RECORDS PROVIDED:
= Beginning of Section =

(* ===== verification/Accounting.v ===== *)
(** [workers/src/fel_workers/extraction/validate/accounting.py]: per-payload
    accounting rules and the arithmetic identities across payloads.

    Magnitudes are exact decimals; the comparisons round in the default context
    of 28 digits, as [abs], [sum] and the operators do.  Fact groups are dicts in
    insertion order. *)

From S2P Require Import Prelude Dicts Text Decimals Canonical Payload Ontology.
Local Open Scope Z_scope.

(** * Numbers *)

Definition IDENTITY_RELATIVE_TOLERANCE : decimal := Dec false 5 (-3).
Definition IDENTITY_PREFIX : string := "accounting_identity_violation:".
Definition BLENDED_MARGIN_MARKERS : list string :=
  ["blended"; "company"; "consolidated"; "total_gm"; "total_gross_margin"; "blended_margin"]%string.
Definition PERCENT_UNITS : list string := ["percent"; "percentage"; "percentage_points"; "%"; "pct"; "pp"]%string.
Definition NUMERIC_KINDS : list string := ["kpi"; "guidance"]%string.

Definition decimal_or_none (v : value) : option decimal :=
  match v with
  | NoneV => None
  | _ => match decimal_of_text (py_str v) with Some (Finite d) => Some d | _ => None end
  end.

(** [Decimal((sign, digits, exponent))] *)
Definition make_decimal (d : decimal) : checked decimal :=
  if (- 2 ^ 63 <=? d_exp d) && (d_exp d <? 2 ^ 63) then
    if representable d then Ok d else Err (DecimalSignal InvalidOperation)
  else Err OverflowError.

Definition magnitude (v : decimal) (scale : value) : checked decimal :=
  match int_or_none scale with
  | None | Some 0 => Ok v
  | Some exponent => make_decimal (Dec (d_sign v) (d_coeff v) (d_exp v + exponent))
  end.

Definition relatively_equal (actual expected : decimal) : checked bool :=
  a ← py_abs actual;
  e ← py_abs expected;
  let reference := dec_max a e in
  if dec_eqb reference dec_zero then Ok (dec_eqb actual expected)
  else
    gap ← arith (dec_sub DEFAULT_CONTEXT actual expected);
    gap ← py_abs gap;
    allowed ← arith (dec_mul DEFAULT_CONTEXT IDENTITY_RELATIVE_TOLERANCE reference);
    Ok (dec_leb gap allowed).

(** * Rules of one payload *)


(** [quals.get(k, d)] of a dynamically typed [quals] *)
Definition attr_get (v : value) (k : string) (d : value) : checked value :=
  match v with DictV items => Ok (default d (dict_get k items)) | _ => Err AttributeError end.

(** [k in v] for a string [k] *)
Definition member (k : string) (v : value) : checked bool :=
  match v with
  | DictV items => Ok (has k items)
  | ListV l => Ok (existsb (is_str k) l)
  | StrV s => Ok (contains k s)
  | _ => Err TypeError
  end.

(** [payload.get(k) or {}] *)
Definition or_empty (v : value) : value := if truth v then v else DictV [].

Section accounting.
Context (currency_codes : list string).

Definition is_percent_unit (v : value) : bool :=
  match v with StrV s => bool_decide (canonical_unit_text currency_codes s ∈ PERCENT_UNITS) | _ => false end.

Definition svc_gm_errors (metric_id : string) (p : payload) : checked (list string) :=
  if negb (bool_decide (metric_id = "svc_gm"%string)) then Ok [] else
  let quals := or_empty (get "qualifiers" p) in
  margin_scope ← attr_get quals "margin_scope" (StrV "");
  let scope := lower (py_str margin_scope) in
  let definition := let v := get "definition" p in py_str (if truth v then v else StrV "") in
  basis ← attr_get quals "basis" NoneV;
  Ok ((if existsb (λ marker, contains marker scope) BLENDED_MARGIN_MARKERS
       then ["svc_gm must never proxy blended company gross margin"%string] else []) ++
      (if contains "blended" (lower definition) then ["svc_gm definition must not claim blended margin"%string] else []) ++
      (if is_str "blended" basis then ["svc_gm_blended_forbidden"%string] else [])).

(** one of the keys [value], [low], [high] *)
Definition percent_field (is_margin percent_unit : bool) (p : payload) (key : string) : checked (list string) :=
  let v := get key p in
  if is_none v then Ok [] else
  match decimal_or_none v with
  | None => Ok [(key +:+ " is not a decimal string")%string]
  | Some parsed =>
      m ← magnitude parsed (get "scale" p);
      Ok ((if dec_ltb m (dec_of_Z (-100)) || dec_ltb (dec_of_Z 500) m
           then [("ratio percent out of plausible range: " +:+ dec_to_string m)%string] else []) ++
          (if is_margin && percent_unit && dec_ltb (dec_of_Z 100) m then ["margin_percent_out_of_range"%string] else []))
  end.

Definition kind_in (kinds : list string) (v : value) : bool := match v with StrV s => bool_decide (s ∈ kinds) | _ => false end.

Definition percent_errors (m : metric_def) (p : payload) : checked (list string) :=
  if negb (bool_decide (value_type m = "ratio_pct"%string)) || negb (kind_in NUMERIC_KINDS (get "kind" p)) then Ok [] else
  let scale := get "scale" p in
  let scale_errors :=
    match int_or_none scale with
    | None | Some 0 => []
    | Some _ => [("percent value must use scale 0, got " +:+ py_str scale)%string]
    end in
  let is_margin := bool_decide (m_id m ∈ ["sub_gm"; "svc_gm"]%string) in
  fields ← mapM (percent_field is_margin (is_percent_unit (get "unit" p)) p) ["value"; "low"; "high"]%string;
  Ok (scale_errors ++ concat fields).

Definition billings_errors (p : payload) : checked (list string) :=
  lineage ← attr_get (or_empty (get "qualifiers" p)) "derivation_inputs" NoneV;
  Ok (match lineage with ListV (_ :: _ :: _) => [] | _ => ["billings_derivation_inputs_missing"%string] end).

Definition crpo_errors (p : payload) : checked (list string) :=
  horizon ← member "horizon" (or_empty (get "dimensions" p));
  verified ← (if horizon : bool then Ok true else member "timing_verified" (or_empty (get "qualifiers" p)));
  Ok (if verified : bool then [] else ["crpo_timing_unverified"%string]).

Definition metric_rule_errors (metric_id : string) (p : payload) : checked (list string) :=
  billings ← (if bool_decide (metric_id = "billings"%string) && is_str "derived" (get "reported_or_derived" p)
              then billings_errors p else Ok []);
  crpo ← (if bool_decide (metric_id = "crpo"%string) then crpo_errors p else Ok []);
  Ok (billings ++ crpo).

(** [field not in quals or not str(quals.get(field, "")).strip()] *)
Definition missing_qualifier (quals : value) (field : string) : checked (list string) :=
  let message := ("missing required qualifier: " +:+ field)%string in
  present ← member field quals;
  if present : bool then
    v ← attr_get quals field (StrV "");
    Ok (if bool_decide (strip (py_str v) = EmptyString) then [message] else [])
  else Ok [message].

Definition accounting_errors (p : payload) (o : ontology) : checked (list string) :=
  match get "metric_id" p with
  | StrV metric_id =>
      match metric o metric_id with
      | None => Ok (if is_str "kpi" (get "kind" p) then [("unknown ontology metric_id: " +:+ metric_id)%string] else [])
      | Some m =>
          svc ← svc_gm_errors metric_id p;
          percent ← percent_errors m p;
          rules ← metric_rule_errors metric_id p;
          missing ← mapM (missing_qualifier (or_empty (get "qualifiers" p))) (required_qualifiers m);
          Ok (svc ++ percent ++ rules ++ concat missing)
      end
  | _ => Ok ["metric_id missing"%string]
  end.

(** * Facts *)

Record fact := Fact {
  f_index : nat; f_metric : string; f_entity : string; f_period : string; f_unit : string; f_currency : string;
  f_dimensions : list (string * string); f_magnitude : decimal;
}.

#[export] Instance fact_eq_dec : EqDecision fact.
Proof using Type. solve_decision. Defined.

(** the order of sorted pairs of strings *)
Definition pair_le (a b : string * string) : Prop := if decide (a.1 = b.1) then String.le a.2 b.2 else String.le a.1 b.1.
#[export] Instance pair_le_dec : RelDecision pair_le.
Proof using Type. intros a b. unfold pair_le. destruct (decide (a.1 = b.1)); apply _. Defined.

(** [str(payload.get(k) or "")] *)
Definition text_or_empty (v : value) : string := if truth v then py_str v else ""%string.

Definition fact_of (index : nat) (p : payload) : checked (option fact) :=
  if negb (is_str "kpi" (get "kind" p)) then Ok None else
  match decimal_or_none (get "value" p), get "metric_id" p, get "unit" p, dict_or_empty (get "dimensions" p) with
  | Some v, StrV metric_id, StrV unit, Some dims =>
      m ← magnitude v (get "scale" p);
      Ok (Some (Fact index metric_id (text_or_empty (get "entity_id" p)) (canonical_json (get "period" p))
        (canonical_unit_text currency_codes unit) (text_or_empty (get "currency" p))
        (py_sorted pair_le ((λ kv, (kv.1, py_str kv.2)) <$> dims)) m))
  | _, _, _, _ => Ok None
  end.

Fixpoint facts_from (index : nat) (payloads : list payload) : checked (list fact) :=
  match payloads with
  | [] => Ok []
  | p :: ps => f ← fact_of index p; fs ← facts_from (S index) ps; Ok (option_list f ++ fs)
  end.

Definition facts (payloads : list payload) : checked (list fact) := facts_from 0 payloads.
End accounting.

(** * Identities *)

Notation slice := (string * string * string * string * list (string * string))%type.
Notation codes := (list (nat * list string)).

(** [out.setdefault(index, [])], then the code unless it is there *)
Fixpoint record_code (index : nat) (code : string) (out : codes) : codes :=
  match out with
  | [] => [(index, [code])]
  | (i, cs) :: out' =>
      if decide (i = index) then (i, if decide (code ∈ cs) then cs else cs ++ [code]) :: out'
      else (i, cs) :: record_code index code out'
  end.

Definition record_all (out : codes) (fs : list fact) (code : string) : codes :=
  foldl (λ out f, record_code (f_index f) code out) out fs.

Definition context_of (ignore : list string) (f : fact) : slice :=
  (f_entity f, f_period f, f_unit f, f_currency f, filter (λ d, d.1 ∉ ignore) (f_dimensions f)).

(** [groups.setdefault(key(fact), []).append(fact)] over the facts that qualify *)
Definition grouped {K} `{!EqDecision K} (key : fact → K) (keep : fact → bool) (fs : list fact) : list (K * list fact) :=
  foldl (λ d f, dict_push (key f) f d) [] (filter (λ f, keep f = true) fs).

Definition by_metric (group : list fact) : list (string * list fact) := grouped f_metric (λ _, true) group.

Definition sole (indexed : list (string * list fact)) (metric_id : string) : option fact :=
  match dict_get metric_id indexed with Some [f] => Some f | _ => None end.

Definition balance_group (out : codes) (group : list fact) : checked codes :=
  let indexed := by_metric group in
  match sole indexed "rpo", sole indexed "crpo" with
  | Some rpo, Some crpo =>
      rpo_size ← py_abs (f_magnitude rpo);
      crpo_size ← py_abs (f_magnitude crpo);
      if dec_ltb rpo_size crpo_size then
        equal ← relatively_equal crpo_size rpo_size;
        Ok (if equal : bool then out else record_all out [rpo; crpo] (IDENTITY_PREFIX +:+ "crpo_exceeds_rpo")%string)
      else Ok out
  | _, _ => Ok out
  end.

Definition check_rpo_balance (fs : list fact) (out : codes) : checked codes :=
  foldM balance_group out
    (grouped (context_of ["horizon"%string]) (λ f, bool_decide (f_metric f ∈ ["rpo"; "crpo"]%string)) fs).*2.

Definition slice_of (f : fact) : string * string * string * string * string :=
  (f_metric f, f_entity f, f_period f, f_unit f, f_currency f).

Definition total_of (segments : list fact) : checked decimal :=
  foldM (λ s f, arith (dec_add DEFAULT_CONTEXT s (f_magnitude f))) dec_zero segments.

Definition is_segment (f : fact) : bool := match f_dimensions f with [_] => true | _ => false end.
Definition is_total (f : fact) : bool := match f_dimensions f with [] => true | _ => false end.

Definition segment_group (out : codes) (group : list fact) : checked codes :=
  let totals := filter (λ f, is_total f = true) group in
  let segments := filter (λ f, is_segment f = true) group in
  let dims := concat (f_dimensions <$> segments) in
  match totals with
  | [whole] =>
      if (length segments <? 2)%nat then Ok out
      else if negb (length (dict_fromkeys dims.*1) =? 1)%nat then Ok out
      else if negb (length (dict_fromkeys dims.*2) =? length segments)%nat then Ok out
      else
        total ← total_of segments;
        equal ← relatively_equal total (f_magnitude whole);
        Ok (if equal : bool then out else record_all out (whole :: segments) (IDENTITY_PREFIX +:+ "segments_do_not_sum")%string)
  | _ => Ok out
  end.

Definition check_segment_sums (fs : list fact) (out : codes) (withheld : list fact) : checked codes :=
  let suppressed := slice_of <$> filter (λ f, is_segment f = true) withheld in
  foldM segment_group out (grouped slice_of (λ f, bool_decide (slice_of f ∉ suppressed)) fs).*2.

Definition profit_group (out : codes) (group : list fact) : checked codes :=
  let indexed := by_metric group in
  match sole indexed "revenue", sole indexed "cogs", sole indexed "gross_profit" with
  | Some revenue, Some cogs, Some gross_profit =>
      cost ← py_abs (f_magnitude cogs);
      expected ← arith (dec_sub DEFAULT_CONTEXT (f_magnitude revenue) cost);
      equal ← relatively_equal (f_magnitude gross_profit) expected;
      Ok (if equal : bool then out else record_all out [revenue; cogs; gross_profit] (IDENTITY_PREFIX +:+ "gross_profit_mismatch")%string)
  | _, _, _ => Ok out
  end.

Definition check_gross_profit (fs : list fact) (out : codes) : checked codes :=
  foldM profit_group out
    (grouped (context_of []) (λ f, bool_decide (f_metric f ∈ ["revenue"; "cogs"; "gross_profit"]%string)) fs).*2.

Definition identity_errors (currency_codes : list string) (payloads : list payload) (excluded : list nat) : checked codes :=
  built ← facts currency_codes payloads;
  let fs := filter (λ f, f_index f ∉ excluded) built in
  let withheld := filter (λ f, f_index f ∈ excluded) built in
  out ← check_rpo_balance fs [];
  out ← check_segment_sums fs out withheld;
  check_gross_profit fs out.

= End of Section =

ACTIVITY: What is needed is every line from the beginning of the data up to and including the line with "(** * Numbers *)", given again word for word.

RESPONSE FOR THIS EXERCISE:
(* ===== verification/Accounting.v ===== *)
(** [workers/src/fel_workers/extraction/validate/accounting.py]: per-payload
    accounting rules and the arithmetic identities across payloads.

    Magnitudes are exact decimals; the comparisons round in the default context
    of 28 digits, as [abs], [sum] and the operators do.  Fact groups are dicts in
    insertion order. *)

From S2P Require Import Prelude Dicts Text Decimals Canonical Payload Ontology.
Local Open Scope Z_scope.

(** * Numbers *)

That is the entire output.